積載を軸に据えたうえで、次に効いてくる要素を挙げます。

雨対応

屋根付き三輪(ジャイロキャノピーなど)の分かりやすい強みは雨です。雨天は注文が増えるので、走れるかどうかがそのまま時給に効きます(天候と需要の関係は「需要の高い場所・時間を選ぶ」)。

体が濡れにくいぶん、疲労やスマホのトラブルも減ります。雨を稼ぎ時に変えられるかは、車両で差がつく部分です。

燃費

燃費は燃料費、つまり実時給の分母に効きます。配達は毎日まとまった距離を走るので、差は月単位・年単位で積み上がります。

派手さはないぶん、走るほど効いてくる費用です(経費としての扱いは「配達員の経費、どこまで落とせる?」)。

タイプ別の傾向

車種を個別に評価するより、タイプで捉える方が選びやすいです。

スクーター型(PCXなど)

積載・取り回し・燃費のバランスがよく、配達の定番です。車体が大きめで、リアボックスにシート上バッグを足すような積み増しがしやすいのが魅力。シート下のメットイン収納も、貴重品や予備の装備をしまえて便利です。

ビジネスバイク型(スーパーカブ、ハンターカブなど)

維持費の安さと燃費のよさが魅力です。カブ系は燃費に定評があり、荷物を積む前提で作られているため積載もしやすい。派手さはありませんが、堅実に長く使いたい人に向きます。

屋根付き三輪型(ジャイロキャノピーなど)

雨に強く大積載。屋根があるぶん雨も夏の直射日光も防げて、雨天稼働を武器にできます。スマホの雨対策が要らないのも地味な利点です。

この型で配達員によく選ばれているのが「ミニカー登録(青ナンバー)」です。条件を満たす50cc三輪は、道路交通法上は普通自動車の扱いになります。

すると普通自動車免許で乗れて、法定速度は60km/h、二段階右折も不要になります。原付一種の縛りが外れるため、フーデリ用途で人気があります。

ただしエンジンは50ccのままでパワーに余裕はなく、車体も高くて取り回しに癖があります。稼働量の多い人向けです。

配達以外の基準もあっていい

ここまで稼ぎの軸で書いてきましたが、実際はそれだけで選んでいないのも正直なところです。デザインが気に入っている、二人乗りができる——そうしたプライベートでの使い勝手も、毎日乗る相棒なら無視できません。

気に入った車両のほうが出る気になる、というのも稼働時間には効きます。

まとめ

「二種は速いから」で選ぶと、一番効くはずの積載を見落とします。

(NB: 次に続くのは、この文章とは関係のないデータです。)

(** * Verification of minio's request-authentication front end

    Source: [auth-handler.go] (package [main]).  The file classifies an
    incoming HTTP request by the authentication scheme it claims
    ([getRequestAuthType]), verifies AWS Signature V4 requests through the
    [signature4] package ([isSignV4ReqAuthenticated]) and dispatches the
    request to the next handler or rejects it ([authHandler.ServeHTTP]).

    The embedding is shallow: every Go function is a Rocq function with
    the same name; the calls the code makes on its collaborators (the
    response writer, the next handler, the JWT check, the signature
    verifier, the logger) are threaded through a small state monad that
    records them in order. *)

From Stdlib Require Import ZArith Lia Ascii String List Bool.
From stdpp Require Import base option gmap strings list.

Import ListNotations.
Local Open Scope Z_scope.

(** ** Go's [strings] package *)

(** [strings.HasPrefix(s, prefix)]: [s] begins with [prefix]. *)
Fixpoint HasPrefix (s prefix : string) {struct prefix} : bool :=
  match prefix with
  | EmptyString => true
  | String c prefix' =>
      match s with
      | EmptyString => false
      | String d s' => if Ascii.eqb d c then HasPrefix s' prefix' else false
      end
  end.

(** [strings.Contains(s, substr)]: [substr] occurs somewhere within [s]. *)
Fixpoint Contains (s substr : string) {struct s} : bool :=
  HasPrefix s substr ||
  match s with
  | EmptyString => false
  | String _ s' => Contains s' substr
  end.

(** ** Go's [net/http] and [net/url] data, as far as this file reads it *)

(** [url.Values] and [http.Header] are both [map[string][]string]. *)
Abbreviation url_Values := (gmap string (list string)).
Abbreviation http_Header := (gmap string (list string)).

(** [*url.URL].  [Query] holds the result of the method [u.Query()], the
    parsed query string: one entry per parameter name. *)
Record url_URL : Type := {
  Path : string;
  Query : url_Values
}.

(** [*http.Request].  The request is only read, never modified. *)
Record http_Request : Type := {
  Method : string;
  URL : url_URL;
  Header : http_Header;
  Body : list Byte.byte
}.

(** The request with another body. *)
Definition withBody (r : http_Request) (b : list Byte.byte) : http_Request :=
  {| Method := Method r; URL := URL r; Header := Header r; Body := b |}.

(** [h.Get(key)]: the first value stored under [key], or the empty string
    when there is none.  Go canonicalises [key] first; the two keys this
    file asks for, [Authorization] and [Content-Type], are in canonical
    form already, so the lookup uses them as they are. *)
Definition Header_Get (h : http_Header) (key : string) : string :=
  match h !! key with
  | Some (v :: _) => v
  | _ => EmptyString
  end.

(** [_, ok := m[key]]: the [ok] of a Go map lookup. *)
Definition has_key (m : gmap string (list string)) (key : string) : bool :=
  match m !! key with
  | Some _ => true
  | None => false
  end.

(** ** The request predicates *)

Definition signV4Algorithm : string := "AWS4-HMAC-SHA256".
Definition jwtAlgorithm : string := "Bearer".

(** Verify if request has JWT. *)
Definition isRequestJWT (r : http_Request) : bool :=
  if has_key (Header r) "Authorization" then
    if HasPrefix (Header_Get (Header r) "Authorization") jwtAlgorithm then true
    else false
  else false.

(** Verify if request has AWS Signature Version '4'. *)
Definition isRequestSignatureV4 (r : http_Request) : bool :=
  if has_key (Header r) "Authorization" then
    if HasPrefix (Header_Get (Header r) "Authorization") signV4Algorithm then true
    else false
  else false.

(** Verify if request has AWS Presignature Version '4'. *)
Definition isRequestPresignedSignatureV4 (r : http_Request) : bool :=
  if has_key (Query (URL r)) "X-Amz-Credential" then true else false.

(** Verify if request has AWS Post policy Signature Version '4'. *)
Definition isRequestPostPolicySignatureV4 (r : http_Request) : bool :=
  if has_key (Header r) "Content-Type" then
    if Contains (Header_Get (Header r) "Content-Type") "multipart/form-data"
       && String.eqb (Method r) "POST"
    then true
    else false
  else false.

(** Verify if incoming request is anonymous. *)
Definition isRequestAnonymous (r : http_Request) : bool :=
  if isRequestJWT r || isRequestSignatureV4 r
     || isRequestPresignedSignatureV4 r || isRequestPostPolicySignatureV4 r
  then false
  else true.

(** ** The classifier *)

(** Authorization type: the list of all supported auth types. *)
Inductive authType : Type :=
| authTypeUnknown
| authTypeAnonymous
| authTypePresigned
| authTypePostPolicy
| authTypeSigned
| authTypeJWT.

積める量が変われば取れる案件が変わり、それがそのまま実時給に出ます。車体の大きさとリアボックスの掛け算で決まるので、車両単体では判断できません。

そのうえで、雨に強いか、燃費はどうか、免許のハードルを越えられるか、自分のエリアに125cc以下では入れない道がないか。この順で見比べるのが、遠回りに見えて堅実です。


出典

制度は改正されることがあるため、購入・免許取得の前に最新の公式情報をご確認ください。

※本記事は一般的な情報の整理です。車両区分や交通ルールの適用は状況により異なります。交通ルールは必ず順守してください。